All the above comments on the quantitative results also hold when only the 35 T1-weighted images are considered.
In theory it might be possible to “hand-tune” a method once for a given MR pulse sequence, and the resulting parameters then work well for all images of all subjects acquired using this sequence. If this were the case, then possibly the results of AFNI* and BET could be viewed as similarly successful (assuming that our improvements to AFNI were implemented). This is, however, not the case. There was found to be significant variation in optimal controlling parameters for AFNI* (within-sequence type).

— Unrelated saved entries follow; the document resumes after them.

(** X9: the lookup returns a snapshot exactly when the marketplace
    returned at least one item, the first item has a title object, and
    the first listing of the first item has a price amount that [float()]
    converts: a float, a string or an int that it accepts, or another
    object that it converts.  The snapshot is the display value of that
    title, which may be [None], and the converted amount.  Items after
    the first and listings after the first have no influence. *)
Theorem X9_snapshot_is_first_item_first_listing (w : World) (config : Config)
    (title : option string) (price : F64.float) :
  get_product_info w config
    = ([Lookup (lookup_request_of config)], Ok (title, price))
  ↔ ∃ p ps value,
      amazon_get_items w (lookup_request_of config) = Ok (p :: ps)
      ∧ title_of p = Some title
      ∧ amount_of p = Some value
      ∧ (value = PyFloat price
         ∨ (∃ s, value = PyStr s ∧ F64.float_of_string s = Some price)
         ∨ (∃ n, value = PyInt n ∧ F64.of_int n = Some price)
         ∨ value = PyObject (Ok price)).
Proof.
  unfold get_product_info, title_of, amount_of.
  destruct (amazon_get_items w _) as [[|p ps]|cause]; cbn;
    [split; [done|by intros (? & ? & ? & [=] & _)]| |
     split; [done|by intros (? & ? & ? & [=] & _)]].
  destruct p as [info product_offers].
  split.
  - intros H. exists (Build_Product info product_offers), ps.
    revert H. cbn.
    destruct info as [[[[name]|]]|]; cbn; try done.
    destruct product_offers as [[[[|[[[value]|]] ls]|]]|]; cbn; try done.
    intros H. exists value. split; [done|]. revert H.
    destruct value as [|x|s|n|[x|e]]; cbn; try done.
    + intros [= <- <-]. auto.
    + destruct (F64.float_of_string s) eqn:Hs; cbn; [|done].
      intros [= <- <-]. eauto 10.
    + destruct (F64.of_int n) eqn:Hn; cbn; [|done].
      intros [= <- <-]. eauto 10.
    + intros [= <- <-]. auto 10.
  - intros (p' & ps' & value & [= <- <-] & Htitle & Hamount & Hvalue).
    revert Htitle Hamount. cbn.
    destruct info as [[[[name]|]]|]; cbn; try done. intros [= <-].
    destruct product_offers as [[[[|[[[value']|]] ls]|]]|]; cbn; try done.
    intros [= ->].
    destruct Hvalue as [-> | [(s & -> & Hs) | [(n & -> & Hn) | ->]]]; cbn;
      by rewrite ?Hs, ?Hn.
Qed.
(** Lines 201 to 260, from the label StateLoop. *)
Definition stateBody : list instr :=
  [ MOVQ_load 2912 DX (Some R10) DI; MOVQ_load 2912 BX (Some R10) SI;
    XORQ DI R9; ANDQ R8 R9; XORQ SI R8; ORQ R9 R8; NOTQ R9;
    MOVQ_store R9 0 AX (Some R11); MOVQ_store R8 0 CX (Some R11);
    MOVQ_load (-8) DX (Some R10) R9; MOVQ_load (-8) BX (Some R10) R8;
    XORQ R9 SI; ANDQ DI SI; XORQ R8 DI; ORQ SI DI; NOTQ SI;
    MOVQ_store SI 8 AX (Some R11); MOVQ_store DI 8 CX (Some R11);
    MOVQ_load 2904 DX (Some R10) SI; MOVQ_load 2904 BX (Some R10) DI;
    XORQ SI R8; ANDQ R9 R8; XORQ DI R9; ORQ R8 R9; NOTQ R8;
    MOVQ_store R8 16 AX (Some R11); MOVQ_store R9 16 CX (Some R11);
    MOVQ_load (-16) DX (Some R10) R8; MOVQ_load (-16) BX (Some R10) R9;
    XORQ R8 DI; ANDQ SI DI; XORQ R9 SI; ORQ DI SI; NOTQ DI;
    MOVQ_store DI 24 AX (Some R11); MOVQ_store SI 24 CX (Some R11);
    SUBQ_imm 2 R10; ADDQ_imm 4 R11 ].

(** Lines 265 to 267. *)
Definition roundTail : list instr :=
  [ XCHGQ DX AX; XCHGQ BX CX; DECQ BP ].

(** A 64-bit word read as a signed integer. *)
Definition signed (z : Z) : Z := if z <? 2 ^ 63 then z else z - 2 ^ 64.

(** [CMPQ R11, $0x2d9; JL StateLoop]: the body is run again while R11 is
    below 729; [fuel] bounds the number of runs of the body. *)
Fixpoint StateLoop (fuel : nat) (m : machine) : option machine :=
  match fuel with
  | O => None
  | S fuel' =>
      match run stateBody m with
      | Some m' =>
          match number R11 (regs m') with
          | Some r11 =>
              if signed r11 <? 0x2D9 then StateLoop fuel' m' else Some m'
          | None => None
          end
      | None => None
      end
  end.

(** One round: lines 179 to 267. *)
Definition Round (fuel : nat) (m : machine) : option machine :=
  match run roundHead m with
  | Some m1 =>
      match StateLoop fuel m1 with
      | Some m2 => run roundTail m2
      | None => None
      end
  | None => None
  end.
(** * PlusLib: NDI tracker driver and OpenIGTLink broadcast server

    A shallow embedding of the parts of
    [src/PlusDataCollection/PolarisTracking/vtkPlusNDITracker.cxx] and
    [src/PlusServer/vtkPlusOpenIGTLinkServer.cxx] that the specification's
    claims are about, and the theorems that settle those claims.

    - C++ [double] is IEEE binary64, embedded as Rocq's primitive [float];
      [pow(x, 2)] is taken to be the correctly rounded square [x * x].
    - C++ [int] is embedded as [Z]; loop counters that only count up from
      zero are [nat].  Vectors are lists read by index; a read outside the
      bounds is made explicit where a claim is about it.
    - The tracker is reached through the vendor library [ndicapi]: a device
      is the history of the commands sent to it together with its behaviour,
      the function that fixes what the library's readers return after any
      history.
    - A client socket is the list of the results its coming [Send] calls
      return; what is handed to the sockets is recorded in the server.
    - Clocks, the channel of the data collector, the message factory and the
      helpers of [vtkPlusCommand] are outside the two files; they are
      parameters of the methods that use them. *)

From Stdlib Require Import ZArith List Bool Floats Lia String Ascii.
From Stdlib Require Import DecimalString.
From stdpp Require Import base list.
Import ListNotations.

Local Open Scope Z_scope.

(** ** Common Plus types *)

(** [PlusStatus], the binary result of every driver and server operation. *)
Inductive PlusStatus : Type := PLUS_FAIL | PLUS_SUCCESS.

(** [ToolStatus], the per-tool validity flag handed to consumers. *)
Inductive ToolStatus : Type :=
  | TOOL_OK
  | TOOL_MISSING
  | TOOL_OUT_OF_VIEW
  | TOOL_OUT_OF_VOLUME.

#[global] Instance PlusStatus_eq_dec : EqDecision PlusStatus.
Proof. solve_decision. Defined.

#[global] Instance ToolStatus_eq_dec : EqDecision ToolStatus.
Proof. solve_decision. Defined.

Finally, note that results from a brain extraction algorithm may improve if the image is pre-processed in certain ways, such as with an intensity inhomogeneity reduction algorithm. It is our experience, however, that the best intensity inhomogeneity reduction methods require brain extraction to have already been carried out.
An automated method for segmenting MR head images into brain and non-brain has been developed. It is very robust and accurate and has been tested on thousands of data sets from a wide variety of scanners and taken with a wide variety of MR sequences. BET takes about 5–20 sec to run on a modern desktop computer and is freely available, as a standalone program that can be run from the command line or from a simple GUI, as part of FSL (FMRIB Software Library: www.fmrib.ox.ac.uk/fsl).
I acknowledge support to the FMRIB Centre from the UK Medical Research Council, and am very grateful to Prof. De Stefano, University of Siena, Italy (for organizing the sabbatical during which much of this research was carried out), and to T. Mitsumori (for his painstaking work in creating the hand segmentations used in the quantitative evaluations presented here).
We defined cerebellum and internal CSF as “brain,” i.e., matching the definitions used by the methods tested. Structures/tissues such as sagittal sinus, optic nerves, external CSF, and dura are all ideally eliminated by all the methods (as can be confirmed by their results on “ideal” input images), and also by hand segmentation.
The versions of these algorithms were: BET v. 1.1 from FSL v. 1.3; BSE v. 2.09; AFNI v. 2.29 (with modifications described in the text). All are easily accessible on the internet; to the best of our knowledge, these are the only freely available, widely used stand-alone brain/non-brain segmentation algorithms.
The chosen image gave an error close to BET's mean error.
With BET, the parameter varied affects the setting of a local brain/non-brain threshold; bt in equation (11) varied from 0.1–0.9. With AFNI*, the setting of the lower intensity threshold was varied; instead of using 40% between robust intensity limits as described above, a range of 10–70% was used. With BSE, the “edge detection sigma,” that controls the initial edge detection, varied from 0.5–1.5.